Cactus Mania and Kids, Games, and Dark Patterns is my undergraduate exhibition thesis project that brings the current mobile gaming trends and manipulative UI practices proliferate in kids' mobile content to light. My primary objective of this thesis is to inform parents of mobile trends and to also provide applicable solutions through the presentation and development of a mobile game that is playable in the exhibition space. On top of exposing the mobile trends, I also created and fully developed Cactus Mania, a mobile game for kids ages 6-12 to express an alternative to the present mobile gaming options.
User research and thesis development were the primary focus of the thesis development and argument. Apart from the research and game development, the CVA exhibition space included a comprehensive video that expressed the primary findings of my research as well as key highlights in Cactus Mania. This thesis project gave me the opportunity to explore rich and deep avenues of application development, game design, and using many of the industry standard programs and platforms to produce the mobile game experience. Cactus Mania was made using the Unity game engine and coded with the C# programing language—almost all assets were created and produced by me.
Applications used:
Unity
Blender
Logic Pro
Illustrator
After Effects
Premiere Pro
Visual Studio
Cactus Mania started with a few ideas and concepts drawn on paper. This is what guided the first steps of the game system design and primary gameplay loop. The first few stages of this sketching process was to find a simple gameplay loop with the potential to allow the assets and visuals to populate the game space. The next few sketches took the primary concepts in this first sketch and helped layer the game style and game feel.
The main applications used for the development and creation of Cactus Mania are Blender, Logic Pro, Adobe Illustrator, and the Unity Engine. Each program had a large set of tools and systems that allowed me to explore and create a large range of game assets and sounds in order to populate the project. Each one of these applications contains a steep learning curve and required a massive amount of time to understand and implement.
I wanted to use this project to become a much larger system and thesis that would hopefully bring a larger sense of impact and scale. I’ve started to research what I believed would bridge the world of game development, Cactus Mania ,and a senior thesis .From this point, I started to find a deeper correlation between the active and dynamic mobile game platforms and how unregulated and wild the work and practice had become. My thesis then began to take shape around the massive mobile platform and how many developers were taking advantage of children in this field specifically.
Down below is the short video that played inside the exhibition space.

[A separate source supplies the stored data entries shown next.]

(** ** The longest run *)

Definition run (l : list bool) (start count : nat) (b : bool) : Prop :=
  take count (drop start l) = replicate count b.
(** After the bits [l]: the last run has [pc] bits [pb], the first longest one
    starts at [ms] and has [mc]. *)
Record run_inv (l : list bool) (pb : bool) (pc mc ms : nat) : Prop := {
  ri_last : l <> [] -> 1 <= pc <= length l /\ run l (length l - pc) pc pb;
  ri_most : forall c b, 1 <= c <= length l -> run l (length l - c) c b -> c <= pc;
  ri_max : l <> [] -> 1 <= mc /\ ms + mc <= length l /\ exists b, run l ms mc b;
  ri_longest : forall s c b, 1 <= c -> s + c <= length l -> run l s c b -> c <= mc;
  ri_none : l = [] -> mc = 0;
}.
Lemma run_app_l l l' s c b : s + c <= length l -> run (l ++ l') s c b <-> run l s c b.
Proof.
  intros Hs. unfold run. rewrite drop_app_le by lia. rewrite take_app_le by (rewrite length_drop; lia). done.
Qed.
(** A run that ends with the last bit. *)
Lemma run_snoc l x c b : 1 <= c <= length l + 1 ->
  run (l ++ [x]) (length l + 1 - c) c b <-> x = b /\ run l (length l + 1 - c) (c - 1) b.
Proof.
  intros Hc. unfold run. destruct c as [|c]; [lia|]. rewrite drop_app_le by lia.
  replace (S c - 1) with c by lia. remember (drop (length l + 1 - S c) l) as d eqn:Ed.
  assert (length d = c) as Hl by (subst d; rewrite length_drop; lia).
  rewrite (take_ge (d ++ [x])) by (rewrite length_app; cbn; lia). rewrite (take_ge d) by lia.
  replace (S c) with (c + 1) by lia. rewrite replicate_add. cbn [replicate]. split.
  - intros E. apply app_inj_1 in E as [-> E]; [|by rewrite length_replicate]. by injection E as ->.
  - by intros [-> ->].
Qed.
Lemma run_last l k d : 1 <= k <= length l -> run l (length l - k) k d -> last l = Some d.
Proof.
  intros Hk E. unfold run in E. rewrite take_ge in E by (rewrite length_drop; lia).
  rewrite <- (take_drop (length l - k) l), last_app, E. destruct k as [|k]; [lia|].
  rewrite <- Nat.add_1_r, replicate_add. cbn [replicate]. by rewrite last_snoc.
Qed.
Lemma not_nil_length (l : list bool) : 0 < length l -> l <> [].
Proof. destruct l; cbn; [lia|done]. Qed.
Definition check_relative_base (anchors : list (text * Anchor)) (anchor : Anchor) : hb_result () :=
  match an_from anchor with
  | None => Ok tt
  | Some base =>
      let event := an_name anchor in
      base_anchor ← ok_or (bt_get base anchors) (FromUnknownEvent event base);
      _ ← ensure (is_syscall_occurrence anchor) (FromOnNonOccurrence event);
      _ ← ensure (same_thread (an_thread base_anchor) (an_thread anchor)) (FromOtherThread event base);
      _ ← ensure (negb (is_Some_b (an_from base_anchor))) (FromRelativeBase event base);
      ensure (is_syscall_count base_anchor || is_syscall_occurrence base_anchor)
        (FromUnenforcedPosition event base)
  end.
Fixpoint check_each_base (anchors : list (text * Anchor)) (l : list Anchor) : hb_result () :=
  match l with
  | [] => Ok tt
  | a :: l' => _ ← check_relative_base anchors a; check_each_base anchors l'
  end.
Definition check_relative_bases (anchors : list (text * Anchor)) : hb_result () :=
  check_each_base anchors anchors.*2.

Fixpoint resolve_edges (anchors : list (text * Anchor)) (es : list EdgeSpec)
    : hb_result (list HappensBeforeEdge) :=
  match es with
  | [] => Ok []
  | e :: es' =>
      _ ← ensure (bt_mem (es_before e) anchors) (UnknownEvent (lit "before") (es_before e));
      _ ← ensure (bt_mem (es_after e) anchors) (UnknownEvent (lit "after") (es_after e));
      rest ← resolve_edges anchors es';
      Ok ({| ed_before := es_before e; ed_after := es_after e; ed_strength := es_strength e |} :: rest)
  end.
End Normalize.

(** *** The cycle search *)

Inductive Mark := Visiting | Done_.

Definition adj_push (adj : list (text * list text)) (e : HappensBeforeEdge)
    : list (text * list text) :=
  bt_insert (ed_before e) (default [] (bt_get (ed_before e) adj) ++ [ed_after e]) adj.
Definition adj_of (anchors : list (text * Anchor)) (edges : list HappensBeforeEdge)
    : list (text * list text) :=
  foldl adj_push
    (foldl (fun adj name => bt_insert name (default [] (bt_get name adj)) adj) [] anchors.*1)
    edges.

(** [path.iter().position(|&n| n == next)]. *)
Fixpoint position (x : text) (l : list text) : option nat :=
  match l with
  | [] => None
  | y :: l' => if bool_decide (y = x) then Some O else S <$> position x l'
  end.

The solution to the thesis was a similar game made using the same game engine as the majority of mobile games. However, the primary focus of the development of the game was to focus on play and allow the game to stand on its own. Cactus Mania was centered around the user and did not use the same dark patterns or deceptive system that the majority of mobile games use. This development and presentation of the game would hopefully express to the public the possibilities of funding and helping game designers and developers create high-quality gaming experiences without the need to implement dark patterns or provocative advertisement structures
This thesis' primary deliverable was the development and production of Cactus Mania. Since the game was fully playable and functional in the CVA space, the game had to be developed in C# and created in the Unity game engine. I wanted to express the primary complexity of developing the game. Not only would the game be sound and built for mobile applications, but the exhibition space was also part of the thesis expression.

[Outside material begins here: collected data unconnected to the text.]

Lemma cycle_checks spec anchors :
  bt_ok (sp_events spec) -> anchors_of spec anchors ->
  let es := edge_of <$> sp_edges spec in
  edges_within anchors es -> edges_within anchors (with_activation anchors es) ->
  (detect_cycle anchors es = Ok tt /\ detect_cycle anchors (with_activation anchors es) = Ok tt
   /\ acyclic (spec_rel spec) /\ acyclic (must_precede spec))
  \/ (exists c, detect_cycle anchors es = Err (Cycle c) /\ ~ acyclic (spec_rel spec))
  \/ (detect_cycle anchors es = Ok tt
      /\ exists c, detect_cycle anchors (with_activation anchors es) = Err (Cycle c)
           /\ ~ acyclic (must_precede spec)).
Proof.
  intros Hok Hof es Hin Hin2.
  pose proof (acyclic_ext _ _ (spec_rel_edges spec)) as H1.
  pose proof (acyclic_ext _ _ (fun x y => must_precede_edges spec anchors x y Hok Hof)) as H2.
  destruct (detect_cycle_cases anchors es Hin) as [[-> Ha]|(c & -> & Hc%closed_walk_not_acyclic)].
  - destruct (detect_cycle_cases anchors _ Hin2) as [[-> Ha2]|(c & -> & Hc%closed_walk_not_acyclic)].
    + left. split_and!; [done..|by apply H1|by apply H2].
    + right. right. split; [done|]. exists c. split; [done|]. by rewrite <- H2.
  - right. left. exists c. split; [done|]. by rewrite <- H1.
Qed.

(** The version test and the version-1 fields. *)
Lemma old_fields_cases spec :
  let r := if sp_version spec =? 1 then refuse_version_2_fields spec else Ok tt in
  (r = Ok tt /\ (sp_version spec = 1 -> version_1_fields spec))
  \/ ((exists e, r = Err e) /\ ~ valid_spec spec).
Proof.
  simpl. destruct (Z.eqb_spec (sp_version spec) 1) as [E1|E1]; [|left; split; [done|lia]].
  destruct (refuse_version_2_fields_cases spec) as [[-> ?]|[He Hn]]; [by left|right].
  split; [done|]. intros Hv. by apply Hn, Hv.
Qed.

Lemma normalize_cases spec :
  spec_typed spec ->
  (valid_spec spec /\ exists p, normalize bp spec = Ok p /\ program_ok p /\ program_of spec p)
  \/ (~ valid_spec spec /\ exists e, normalize bp spec = Err e).
Proof.
  intros Hty. pose proof (st_events _ Hty) as Hok.
  unfold normalize, HAPPENS_BEFORE_VERSION, HAPPENS_BEFORE_VERSION_1.
  destruct ((sp_version spec =? 2) || (sp_version spec =? 1)) eqn:Ever; simpl;
    [|right; split; [intros Hv; destruct (vs_version _ Hv); apply orb_false_iff in Ever; lia|by eexists]].
  destruct (old_fields_cases spec) as [[-> Hold]|[[e ->] Hn]]; simpl; [|right; by eauto].
  destruct (normalize_events_table spec Hok) as [[[e ->] Hn]|(Hevs & anchors & -> & Hof)];
    simpl; [right; by eauto|]. unfold check_relative_bases.
  destruct (check_each_base_cases anchors anchors.*2) as [[-> Hb]|[[e ->] Hb]]; simpl;
    rewrite bases_from_valid in Hb by done;
    [|right; split; [intros Hv; apply Hb, Hv|by eauto]].
  destruct (resolve_edges_cases anchors (sp_edges spec) (aso_ok _ _ Hof)) as [[-> Hes]|[[e ->] Hes]]; simpl.
  2:{ right. split; [|by eauto]. intros Hv. apply Hes. intros e' He.
      rewrite !(anchors_of_keys spec) by done. by apply Hv. }
  destruct (normalize_tail spec anchors Hty Hof Hb Hes) as [Hin Hin2].
  destruct (cycle_checks spec anchors Hok Hof Hin Hin2)
    as [(-> & -> & Ha & Hr)|[(c & -> & Hn)|(-> & c & -> & Hn)]]; simpl;
    [left|right; split; [intros Hv; apply Hn, Hv|by eauto]..].
  assert (Hv : valid_spec spec).
  { split; [apply orb_true_iff in Ever; lia|done..| |done|done].
    intros e He. rewrite <- !(anchors_of_keys spec anchors) by done. by apply Hes. }
  split; [done|]. eexists. split; [done|]. split; [by eapply program_ok_intro|done].
Qed.
End Valid.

Game development is one of the most complex and highly abstract interactable experiences that contains a rich environment of user-centered design and practice. Creating a video game using code was a passion project of mine that started back in 2015 and has stuck with me ever since. I’ve always had an immense interest in game design and development and how the use of gaming experiences can enhance psychological and social interaction with the user. This thesis and exhibition space was an incredible opportunity for me to combine the complex world of game design into the defining and clear communication of Design.